Terden sırılsıklam olmuş halde nefes nefese kaldım. Salvador saat altı gibi odamın kapısına dayanmış, antrenman için yataktan çıkmam için bas bas bağırmıştı. Gözlerimi ovarak uykusuzluğumu gidermeye çalıştım. Zaten uyku haram gibiydi benim için ve daldıktan üç dört saat sonra kalkmakta eziyetti. Ben üniversite sınavına hazırlanırken bile en az altı saat uyuyordum!

"Yapıyorum!" diye çemkirdim. Mavi gözlerini üzerime dikerek baktı. Salvador öğretmen olunca işler hiçe tahmin ettiğim düzeyde olmadı. Eğlenceli hali gitmiş ciddi, gaddar biri gelmişti. "Yoruldum ama," dudağımı dışarı çıkartarak olduğum yere çöktüm.  Dizlerimi kırıp kendime çekerken kollarımı da üstüne bıraktım.

"Daha yeni başladık." kollarını göğsünden çekerek köşedeki şişelere doğru yürüdü. Boyu yaklaşık Nerit kadardı ve boyum çenesine geliyordu. Önümde dikilerek protein içeceğimi uzattı.

Elinden kaparken ters ters baktım. Yorgunluktan ölüyordum. "Yeni falan başlamadık. İki saat oldu!"

"Kendini savunmayı öğrenmek istemiyor musun?" kaşlarını çatıp karşıma oturdu. Mataramı yana bırakarak başımı eğdim.

"İstiyorum ama üşengeçte biriyim." dediğimde kahkaha attı. Bende onunla birlikte gülerken başımı iki yana salladım. "Ölümcül bir öğretmensin." Bunu demem işleri daha da ayrı bir boyuta taşırdı ve haykırarak güldü.

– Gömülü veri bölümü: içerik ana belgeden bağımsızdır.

(** X18.  An interval set through the Home Assistant service reaches the
    monitor when it is positive: it is posted as decimal digits, which the
    server accepts, stores and shows, whatever the environment and the old
    [config.env] say.  An interval of zero is not posted at all, so that
    the monitor falls back to its environment, and a negative one is posted
    with its sign and dropped by the server without an error. *)
Theorem service_interval (env : Env) (raw : string) (cache : Cache)
  (cfg : option string) (targets : option string) (n : Z) (t : string) :
  body_of raw = async_post_config targets (Some n) ->
  str_field (body_of raw) "targets" = Ok t ->
  no_break t = true ->
  exists cfg' shown,
    do_POST env "/config" raw cache cfg
    = Ok (cache, cfg', Configured shown
                         (if 0 <? n then str_of_int n
                          else str_or (ENV_INTERVAL env) "30")) /\
    (0 < n -> exists text, cfg' = Some text).
Proof.
  intros Hbody Ht Hbt.
  assert (Hi : str_field (body_of raw) "interval_seconds"
               = Ok (if n =? 0 then EmptyString else strip (str_of_int n))).
  { rewrite Hbody. unfold async_post_config, str_field. cbn [py_get bind].
    destruct (Z.eqb_spec n 0) as [-> | Hn].
    - rewrite app_nil_r.
      destruct targets as [s | ]; [ destruct (String.eqb s "") | ]; reflexivity.
    - rewrite assoc_interval_only.
      + unfold py_or. cbn [truthy].
        destruct (String.eqb_spec (str_of_int n) "") as [E | _];
          [ rewrite E | ]; reflexivity.
      + intros x Hx.
        destruct targets as [s | ]; [ destruct (String.eqb s "") | ];
          cbn in Hx; try contradiction.
        destruct Hx as [<- | []]. reflexivity. }
  set (i0 := if n =? 0 then EmptyString else strip (str_of_int n)) in *.
  set (i := if isdigit i0 then i0 else EmptyString).
  assert (Ei : (if negb (String.eqb i0 "") && negb (isdigit i0)
                then EmptyString else i0) = i).
  { unfold i, isdigit. destruct (String.eqb_spec i0 "") as [-> | ]; cbn;
      [ reflexivity | ]. destruct (all_digits i0); reflexivity. }
  assert (Hsi : strip i = i).
  { unfold i. destruct (isdigit i0); [ | reflexivity ].
    exact (str_field_stripped _ _ _ Hi). }
  assert (Hbi : no_break i = true).
  { unfold i, isdigit. destruct (String.eqb i0 ""); cbn; [ reflexivity | ].
    destruct (all_digits i0) eqn:Hd; [ | reflexivity ].
    exact (all_digits_no_break _ Hd). }
  pose proof (read_written_config env t i (str_field_stripped _ _ _ Ht) Hbt Hsi Hbi)
    as Hread.
  assert (Hval : i = if 0 <? n then str_of_int n else EmptyString).
  { unfold i, i0. rewrite (no_space_strip _ (str_of_int_no_space n)).
    destruct (Z.ltb_spec 0 n) as [Hpos | Hneg].
    - destruct (Z.eqb_spec n 0); [ lia | ].
      rewrite (str_of_positive n Hpos). reflexivity.
    - destruct (Z.eqb_spec n 0); [ reflexivity | ].
      rewrite (str_of_negative n); [ reflexivity | lia ]. }
  exists (match config_lines t i with
          | [] => None
          | lines => Some (join lines)
          end).
  exists (if String.eqb t "" then str_or (ENV_TARGETS env) (ENV_TARGET_HOST env)
          else t).
  split.
  - unfold do_POST. cbn [String.eqb Ascii.eqb Bool.eqb negb].
    rewrite Ht, Hi. cbn [bind]. rewrite Ei, Hread.
    rewrite Hval. destruct (0 <? n) eqn:Hpos; [ | reflexivity ].
    apply Z.ltb_lt in Hpos. pose proof (str_of_positive n Hpos) as Hd.
    unfold isdigit in Hd. apply andb_true_iff in Hd as [Hne _].
    apply negb_true_iff in Hne. rewrite Hne. reflexivity.
  - intros Hpos. rewrite Hval. apply Z.ltb_lt in Hpos as Hlt. rewrite Hlt.
    pose proof (str_of_positive n Hpos) as Hd.
    unfold isdigit in Hd. apply andb_true_iff in Hd as [Hne _].
    apply negb_true_iff in Hne.
    unfold config_lines. rewrite Hne.
    destruct (String.eqb t ""); cbn; eexists; reflexivity.
Qed.

(** ** The row of a day is made of the records of that day *)

Lemma merge_record_step (rec : pyval) (daily daily1 : Daily) (day : string) :
  merge_record rec daily = (daily1, None) ->
  match record_day rec with
  | Some k =>
      if String.eqb k day
      then merge_into rec (day_of daily day) = (day_of daily1 day, None)
      else day_of daily1 day = day_of daily day
  | None => day_of daily1 day = day_of daily day
  end.
Proof.
  intros H. destruct (record_day rec) as [k | ] eqn:E.
  - rewrite (merge_record_on_day _ _ _ E) in H. injection H as <- Hs.
    destruct (String.eqb_spec k day) as [-> | Hne].
    + rewrite day_of_store_same.
      destruct (merge_into rec (day_of daily day)); cbn in *; subst; reflexivity.
    + apply day_of_store_other. congruence.
  - pose proof (merge_record_no_day rec daily E) as H1.
    rewrite H in H1. cbn in H1. subst. reflexivity.
Qed.

(** The days do not see each other: what a completed batch leaves for a day
    is what lines 206-244 make of the records of that day alone. *)
Lemma feed_day (records : list pyval) (daily daily' : Daily) (day : string) :
  feed records daily = (daily', None) ->
  merge_all (day_records day records) (day_of daily day)
  = (day_of daily' day, None).
Proof.
  revert daily. induction records as [ | rec rest IH]; intros daily;
    cbn [feed day_records filter].
  - intros [= <-]. reflexivity.
  - destruct (merge_record rec daily) as [daily1 [e | ]] eqn:Hm; [ discriminate | ].
    intros H. specialize (IH daily1 H).
    pose proof (merge_record_step _ _ _ day Hm) as Hs.
    destruct (record_day rec) as [k | ].
    + destruct (String.eqb k day).
      * cbn [merge_all]. rewrite Hs. exact IH.
      * rewrite <- Hs. exact IH.
    + rewrite <- Hs. exact IH.
Qed.

Lemma row_of_summary (daily : Daily) (rows : list Summary.t) (day : string)
  (row : Summary.t) :
  daily_ok daily -> _summaries_from_state daily = Ok rows ->
  row_of day rows = Some row ->
  summarize_day day (day_of daily day) = Ok row.
Proof.
  intros [Hnd Hall] Hrows Hf.
  unfold _summaries_from_state in Hrows.
  destruct (mapM _ daily) as [rows0 | e] eqn:Hm; cbn in Hrows; [ | discriminate ].
  injection Hrows as <-. apply mapM_forall2 in Hm.
  unfold row_of in Hf. apply find_some in Hf as [Hin Hdate].
  apply String.eqb_eq in Hdate.
  apply (Permutation_in _ (sort_by_perm Summary.date rows0)) in Hin.
  destruct (forall2_in_r _ _ _ _ Hm Hin) as ([k d] & Hkd & Hrow).
  cbn in Hrow.
  destruct (summarize_day_fields _ _ _ Hrow) as (Hk & _).
  assert (Ek : k = day) by congruence. rewrite Ek in Hkd, Hrow.
  unfold day_of. rewrite (in_assoc _ _ _ Hnd Hkd). exact Hrow.
Qed.

(** The row of a day in the snapshot of a log read from its first byte. *)
Lemma row_from_day_records (now : float) (stat : File) (rows : list Summary.t)
  (day : string) (row : Summary.t) :
  returned (build_daily_summary_from_file now (Some stat) empty_cache) = Ok rows ->
  row_of day rows = Some row ->
  exists d,
    merge_all (day_records day (records_of (readlines (content stat))))
      (fresh_day day) = (d, None) /\
    summarize_day day d = Ok row.
Proof.
  intros Hrows Hrow.
  destruct (build_from_empty now stat) as (_ & _ & _ & Hret).
  cbn zeta in Hret. rewrite Hrows in Hret.
  pose proof (merge_lines_feed (readlines (content stat)) []) as Hfeed.
  pose proof (merge_lines_ok (readlines (content stat)) []
                (proj1 (proj2 empty_cache_ok))) as Hok.
  destruct (merge_lines (readlines (content stat)) []) as [[daily exc] seen].
  cbn [fst snd] in *. destruct exc as [e | ]; [ discriminate | ].
  exists (day_of daily day). split.
  - exact (feed_day _ _ _ day (eq_sym Hfeed)).
  - exact (row_of_summary _ _ _ _ Hok (eq_sym Hret) Hrow).
Qed.

(** X19.  The days do not see each other.  In the snapshot of a log read
    from its first byte, the row of a day is what [_summaries_from_state]
    renders from a fresh day after the loop body has run on the records
    filed under that day, in file order, and on no other record. *)
Theorem row_depends_on_its_day (now : float) (stat : File)
  (rows : list Summary.t) (day : string) (row : Summary.t) :
  returned (build_daily_summary_from_file now (Some stat) empty_cache) = Ok rows ->
  row_of day rows = Some row ->
  exists d,
    merge_all (day_records day (records_of (readlines (content stat))))
      (fresh_day day) = (d, None) /\
    summarize_day day d = Ok row.
Proof. exact (row_from_day_records now stat rows day row). Qed.

Lemma set_add_in (x y : string) (s : list string) :
  In x (set_add y s) <-> x = y \/ In x s.
Proof.
  forget_runtime. unfold set_add.
  destruct (existsb (String.eqb y) s) eqn:E.
  - apply existsb_exists in E as (z & Hz & Hyz). apply String.eqb_eq in Hyz.
    subst z. split; [ intros H; right; exact H | ].
    intros [-> | H]; assumption.
  - rewrite in_app_iff. cbn. split.
    + intros [H | [H | []]]; [ right; exact H | left; symmetry; exact H ].
    + intros [H | H]; [ right; left; symmetry; exact H | left; exact H ].
Qed.

Lemma sets_frame_sent (v : pyval) (d d' : DayState) :
  add_sent v d = (d', None) ->
  targets d' = targets d /\ public_ips d' = public_ips d.
Proof. unfold add_sent, try_, assign, done. step_frame. Qed.

Lemma sets_frame_received (v : pyval) (d d' : DayState) :
  add_received v d = (d', None) ->
  targets d' = targets d /\ public_ips d' = public_ips d.
Proof. unfold add_received, try_, assign, done. step_frame. Qed.

Lemma sets_frame_loss (v : pyval) (d d' : DayState) :
  add_loss v d = (d', None) ->
  targets d' = targets d /\ public_ips d' = public_ips d.
Proof. unfold add_loss, try_, assign, done, seq. step_frame. Qed.

Lemma sets_frame_rtt (v : pyval) (d d' : DayState) :
  add_rtt v d = (d', None) ->
  targets d' = targets d /\ public_ips d' = public_ips d.
Proof.
  unfold add_rtt, try_, assign, done, seq.
  destruct (rtt_value v) as [[x | ] | e]; [ | | discriminate ].
  - cbn. destruct (below x (rtt_min d)); cbn; destruct (above x _); cbn;
      intros [= <-]; split; reflexivity.
  - intros [= <-]. split; reflexivity.
Qed.

(** What a completed run of lines 206-244 did to the two sets. *)
Lemma merge_into_sets (rec : pyval) (d d' : DayState) :
  merge_into rec d = (d', None) ->
  targets d' = match target_of rec with
               | Some x => set_add x (targets d)
               | None => targets d
               end /\
  public_ips d' = match public_ip_of rec with
                  | Some x => set_add x (public_ips d)
                  | None => public_ips d
                  end.
Proof.
  unfold merge_into. intros H.
  apply seq_ok in H as (d1 & H1 & H).
  apply seq_ok in H as (d2 & H2 & H).
  apply seq_ok in H as (d3 & H3 & H).
  apply seq_ok in H as (d4 & H4 & H).
  apply seq_ok in H as (d5 & H5 & H).
  apply seq_ok in H as (d6 & H6 & H7).
  unfold assign in H1. injection H1 as <-.
  apply sets_frame_sent in H2 as (T2 & P2).
  apply sets_frame_received in H3 as (T3 & P3).
  apply sets_frame_loss in H4 as (T4 & P4).
  apply sets_frame_rtt in H5 as (T5 & P5).
  cbn in T2, P2.
  assert (T : targets d5 = targets d) by congruence.
  assert (P : public_ips d5 = public_ips d) by congruence.
  unfold target_of, public_ip_of. cbn zeta.
  unfold add_target, assign, done in H6. unfold add_public_ip, assign, done in H7.
  destruct (truthy (py_or (get rec "target") (get rec "dst_host")));
    injection H6 as <-;
    destruct (truthy (get rec "public_ip")); injection H7 as <-; cbn;
    rewrite ?T, ?P; split; reflexivity.
Qed.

"Disiplinliyim desek daha iyi gibi," gözlerini vücuduma çevirerek yorumlarına başladı. "Kolların cılız değil. Kaslı o yüzden kolay kavrarsın."

"Tepsi taşımanın gücü." diyerek sırıttım. Kasımı göstermek için pazumu sıkarken kaşlarımı indirip kaldırdım. "Yetenekliyimdir."

Koluma fiske atıp arkaya yaslandı. "Gördüm gördüm," dediğinde sesindeki eğlenceyi hissedebiliyordum.

"Deme öyle?" diyerek mızmızlandım. "Çok azimliyimdir."

"Görüyorum," dediğinde ciddiye almadığını düşündüm bu yüzden ısrarla devam ettim. "Ne işlerde çalıştığımı bilsen," dediğimde hızla sözümü kesti.

Yerinde dikleşerek laciverte kaçan gözlerini gözlerime dikti ve orada gerçek samimiyeti gördüm. Sözlerimin altında yatanları anlıyor gibiydi ve hissettiğim sızıyla boğazıma kocaman yumru oturdu. Burnumun ucu yanarken gülümsemeye çalışarak başka yöne baktım. Daha da yaklaşarak sıcak şekilde konuştu. "Senin için sorun olmayacaksa söyler misin Nefin ayrıldıktan sonra ne yaptın?"

Gözlerim hızla dolarken elimin biri yumruk olurken diğeri onu kanatlarının içine almak ister gibi avcuna sardı, ihtiyacı olan sevgiyi kendi kendine verdi.

"Söylemek zorunda değilsin." derken ayaklanıyordu. Hızla başımı iki yana sallayarak cevap verdim.

"Sorun değil. Pek bir şey yapmadım." dedim. Bana gösterdiği samimiyet için azda olsa, bütün gerçekleri dökemesem de elimden geleni yaptım. "Başta bekledim," dedim gülümseyerek. "Gerçekten bekledim fakat gelmeyeceğini geçte olsa anladım." Gözlerine bakmayı kesip bakışlarımı tavana çevirdim. Orada hikayemin bir kısmı yatıyormuş da bende oradan okuyormuşçasına anlatmaya devam ettim. "İlk birkaç ay gelir d "iye düşündüm. Okula gidip geldim, çalıştığım kitapçıda işe devam ettim. Arkadaşlarımla görüştüm. Ondan önce nasılsa öyle devam etmeye çalıştım."